• [Assignment]:
Every line below from the one containing "Import PluginPackageOwnershipOutcome." through the one containing "pr_package_digest : string;" must be transcribed exactly. Omit all lines outside that stretch.

• [Records to use]:
(* ===== verification/StoreService.v ===== *)
(** * The lifecycle service and the retention of the trash

    Model of [crates/rho-store/src/plugin_lifecycle_service.rs], through which one
    project reaches the store, and of [crates/rho-server/src/plugin_retention.rs], which
    orders the purge of a package: the durable request, the files, the durable
    completion.  The purge of the files is an input. *)
From S2P Require Import Prelude Text External Stateful ProjectRoot LifecycleRecords LifecycleDatabase StoreLifecycle.
#[local] Open Scope Z_scope.
Import PluginLifecycleMutationOutcome.

Section service.
Context `{StoreLibraries, !SerdeFromU64, !Semver}.

(** The project of the service and of the draft, when they agree. *)
Definition same_project (project_root draft_root message : string) : store_m string :=
  project_root ← lift (project_root_of project_root);
  draft_root ← lift (project_root_of draft_root);
  _ ← refuse_if (negb (str_eq project_root draft_root)) message;
  mret project_root.

Definition get_state (project_root plugin_id : string) : store_m (option WorkspacePluginState) :=
  project_root ← lift (project_root_of project_root); get_workspace_plugin_state project_root plugin_id.
Definition list_states (project_root : string) (limit : option Z) : store_m (list WorkspacePluginState) :=
  project_root ← lift (project_root_of project_root); list_workspace_plugin_states project_root limit.
Definition get_transition (project_root transition_id : string) : store_m (option WorkspacePluginTransition) :=
  project_root ← lift (project_root_of project_root); get_workspace_plugin_transition project_root transition_id.
Definition list_nonterminal_transitions (project_root : string) (limit : option Z)
    : store_m (list WorkspacePluginTransition) :=
  project_root ← lift (project_root_of project_root); list_nonterminal_workspace_plugin_transitions project_root limit.
Definition list_events (project_root : string) (limit : option Z) : store_m (list WorkspacePluginLifecycleEvent) :=
  project_root ← lift (project_root_of project_root); list_workspace_plugin_lifecycle_events project_root limit.
Definition get_tombstone (project_root tombstone_id : string) : store_m (option WorkspacePluginPackageTombstone) :=
  project_root ← lift (project_root_of project_root); get_workspace_plugin_tombstone project_root tombstone_id.
Definition list_tombstones (project_root : string) (limit : option Z) : store_m (list WorkspacePluginPackageTombstone) :=
  project_root ← lift (project_root_of project_root); list_workspace_plugin_tombstones project_root limit.

Definition discover (now : Z) (project_root : string) (draft : WorkspacePluginDiscoveredDraft)
    : store_m (outcome * WorkspacePluginState) :=
  project_root ← same_project project_root (dd_project_root draft)
    "workspace plugin discovery project does not match service project";
  upsert_discovered_workspace_plugin now (MkDiscovered project_root (dd_plugin_id draft) (dd_directory_name draft)
    (dd_plugin_version draft) (dd_runtime_kind draft) (dd_discovered_digest draft)).
Definition request_transition (now : Z) (project_root : string) (draft : WorkspacePluginTransitionDraft)
    : store_m WorkspacePluginTransitionRequestResult :=
  project_root ← same_project project_root (td_project_root draft)
    "workspace plugin transition project does not match service project";
  request_workspace_plugin_transition now (MkTransitionDraft (td_transition_id draft) project_root (td_plugin_id draft)
    (td_kind draft) (td_request_event_type draft) (td_desired_state draft) (td_expected_old_digest draft)
    (td_candidate_digest draft) (td_rollback_digest draft) (td_backup_path_key draft)).
Definition advance_transition (now : Z) (project_root : string) (draft : WorkspacePluginTransitionAdvance)
    : store_m outcome :=
  project_root ← same_project project_root (ta_project_root draft)
    "workspace plugin transition advance project does not match service project";
  advance_workspace_plugin_transition now (MkAdvance project_root (ta_transition_id draft) (ta_expected_phase draft)
    (ta_next_phase draft) (ta_status draft) (ta_observed_state draft) (ta_accepted_digest draft)
    (ta_pending_digest draft) (ta_rollback_digest draft) (ta_clear_pending_digest draft)
    (ta_last_host_session_id draft) (ta_last_error_code draft) (ta_reason_code draft) (ta_event_type draft)
    (ta_event_status draft) (ta_details_json draft)).
Definition allocate_generation (now : Z) (project_root plugin_id transition_id : string)
    (expected_last_generation : Z) : store_m WorkspacePluginGenerationAllocation :=
  project_root ← lift (project_root_of project_root);
  allocate_workspace_plugin_generation now project_root plugin_id transition_id expected_last_generation.
Definition complete_uninstall (now : Z) (project_root transition_id : string) (draft : WorkspacePluginTombstoneDraft)
    : store_m WorkspacePluginUninstallCompletion :=
  project_root ← same_project project_root (bd_project_root draft)
    "workspace plugin uninstall project does not match service project";
  complete_workspace_plugin_uninstall now transition_id (MkTombstoneDraft (bd_tombstone_id draft) project_root
    (bd_plugin_id draft) (bd_package_digest draft) (bd_backup_path_key draft) (bd_original_directory_name draft)
    (bd_retention_class draft) (bd_reason_code draft)).
Definition complete_restore (now : Z) (project_root tombstone_id : string) : store_m WorkspacePluginRestoreCompletion :=
  project_root ← lift (project_root_of project_root);
  complete_workspace_plugin_restore now project_root tombstone_id.
Definition expire_tombstones (now : Z) (project_root cutoff : string) (limit : Z) : store_m WorkspacePluginRetentionSweep :=
  project_root ← lift (project_root_of project_root);
  expire_workspace_plugin_tombstones now project_root cutoff limit.
Definition purge_draft_of (project_root : string) (draft : WorkspacePluginPurgeDraft) : WorkspacePluginPurgeDraft :=
  MkPurgeDraft project_root (pd_tombstone_id draft) (pd_plugin_id draft) (pd_package_digest draft)
    (pd_backup_path_key draft) (pd_original_directory_name draft).
Definition request_purge (now : Z) (project_root : string) (draft : WorkspacePluginPurgeDraft)
    : store_m WorkspacePluginPurgeResult :=
  project_root ← same_project project_root (pd_project_root draft)
    "workspace plugin purge project does not match service project";
  request_workspace_plugin_purge now (purge_draft_of project_root draft).
Definition complete_purge (now : Z) (project_root : string) (draft : WorkspacePluginPurgeDraft)
    : store_m WorkspacePluginPurgeResult :=
  project_root ← same_project project_root (pd_project_root draft)
    "workspace plugin purge project does not match service project";
  complete_workspace_plugin_purge now (purge_draft_of project_root draft).
Definition complete_replacement (now : Z) (project_root transition_id host_session_id : string)
    : store_m WorkspacePluginReplacementCompletion :=
  project_root ← lift (project_root_of project_root);
  complete_workspace_plugin_replacement now project_root transition_id host_session_id.
Definition record_recovery_required (now : Z) (project_root plugin_id : string) (transition_id : option string)
    (reason_code : string) : store_m outcome :=
  project_root ← lift (project_root_of project_root);
  record_workspace_plugin_recovery_required now project_root plugin_id transition_id reason_code.
Definition record_crash (now : Z) (project_root plugin_id package_digest host_session_id reason_code : string)
    : store_m WorkspacePluginCrashOutcome :=
  project_root ← lift (project_root_of project_root);
  record_workspace_plugin_crash now project_root plugin_id package_digest host_session_id reason_code.
End service.

(** ** Retention of the trash *)

Module PluginPackageOwnershipOutcome.
Inductive t := Moved | AlreadyMoved | Restored | AlreadyRestored | Purged | AlreadyPurged.
End PluginPackageOwnershipOutcome.
Import PluginPackageOwnershipOutcome.
Inductive PluginRetentionError :=
| Store (e : StoreError)
| Filesystem (message : string)
| NotReady (message : string).
Record PluginRetentionPurgeReport := MkPurgeReport {
  pr_plugin_id : string;
  pr_package_digest : string;
  pr_tombstone_id : string;
  pr_file_outcome : PluginPackageOwnershipOutcome.t;
  pr_tombstone : WorkspacePluginPackageTombstone
}.
(** The connection, and the purges of files asked for so far with the tables at that
    moment, newest first. *)
Record Retention := MkRetention { rt_connection : Connection; rt_purged : list (Database * WorkspacePluginPurgeDraft) }.
Abbreviation retention_m A := (stateful Retention PluginRetentionError A).
Definition on_store {A} (m : store_m A) : retention_m A := λ r,
  let '(c, answer) := m (rt_connection r) in (MkRetention c (rt_purged r), map_err Store answer).
Definition applied_or_unchanged (o : outcome) : bool := bool_decide (o = Applied) || bool_decide (o = Unchanged).

Definition draft_of_tombstone (b : WorkspacePluginPackageTombstone) : WorkspacePluginPurgeDraft :=
  MkPurgeDraft (wb_project_root b) (wb_tombstone_id b) (wb_plugin_id b) (wb_package_digest b) (wb_backup_path_key b)
    (wb_original_directory_name b).
(** [self.trash.purge_exact(...)?], which answers as [answer]. *)
Definition purge_files (answer : result string PluginPackageOwnershipOutcome.t) (draft : WorkspacePluginPurgeDraft)
    : retention_m PluginPackageOwnershipOutcome.t :=
  _ ← modify (λ r, MkRetention (rt_connection r) ((cn_database (rt_connection r), draft) :: rt_purged r));
  lift (map_err Filesystem answer).
Definition files_gone (o : PluginPackageOwnershipOutcome.t) : bool :=
  match o with Purged | AlreadyPurged => true | _ => false end.
Definition expire `{StoreLibraries, !SerdeFromU64, !Semver} (now : Z) (project_root cutoff : string) (limit : Z)
    : retention_m WorkspacePluginRetentionSweep :=
  on_store (expire_tombstones now project_root cutoff limit).
Definition purge_exact_tombstone `{StoreLibraries, !SerdeFromU64, !Semver} (requested_at completed_at : Z) (trash : result string PluginPackageOwnershipOutcome.t)
    (project_root tombstone_id : string) : retention_m PluginRetentionPurgeReport :=
  tombstone ← on_store (get_tombstone project_root tombstone_id);
  tombstone ← lift (ok_or tombstone (NotReady "tombstone is missing"));
  let draft := draft_of_tombstone tombstone in
  requested ← on_store (request_purge requested_at project_root draft);
  _ ← throw_if (negb (applied_or_unchanged (pu_outcome requested)))
        (NotReady ("tombstone retention state is " +:+ wb_retention_class (pu_tombstone requested)));
  file ← purge_files trash draft;
  _ ← throw_if (negb (files_gone file)) (NotReady "filesystem did not prove exact purge completion");
  completed ← on_store (complete_purge completed_at project_root draft);
  _ ← throw_if (negb (applied_or_unchanged (pu_outcome completed))) (NotReady "terminal purge persistence was stale");
  mret (MkPurgeReport (pd_plugin_id draft) (pd_package_digest draft) (pd_tombstone_id draft) file
          (pu_tombstone completed)).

• [Answer area]:
Import PluginPackageOwnershipOutcome.
Inductive PluginRetentionError :=
| Store (e : StoreError)
| Filesystem (message : string)
| NotReady (message : string).
Record PluginRetentionPurgeReport := MkPurgeReport {
  pr_plugin_id : string;
  pr_package_digest : string;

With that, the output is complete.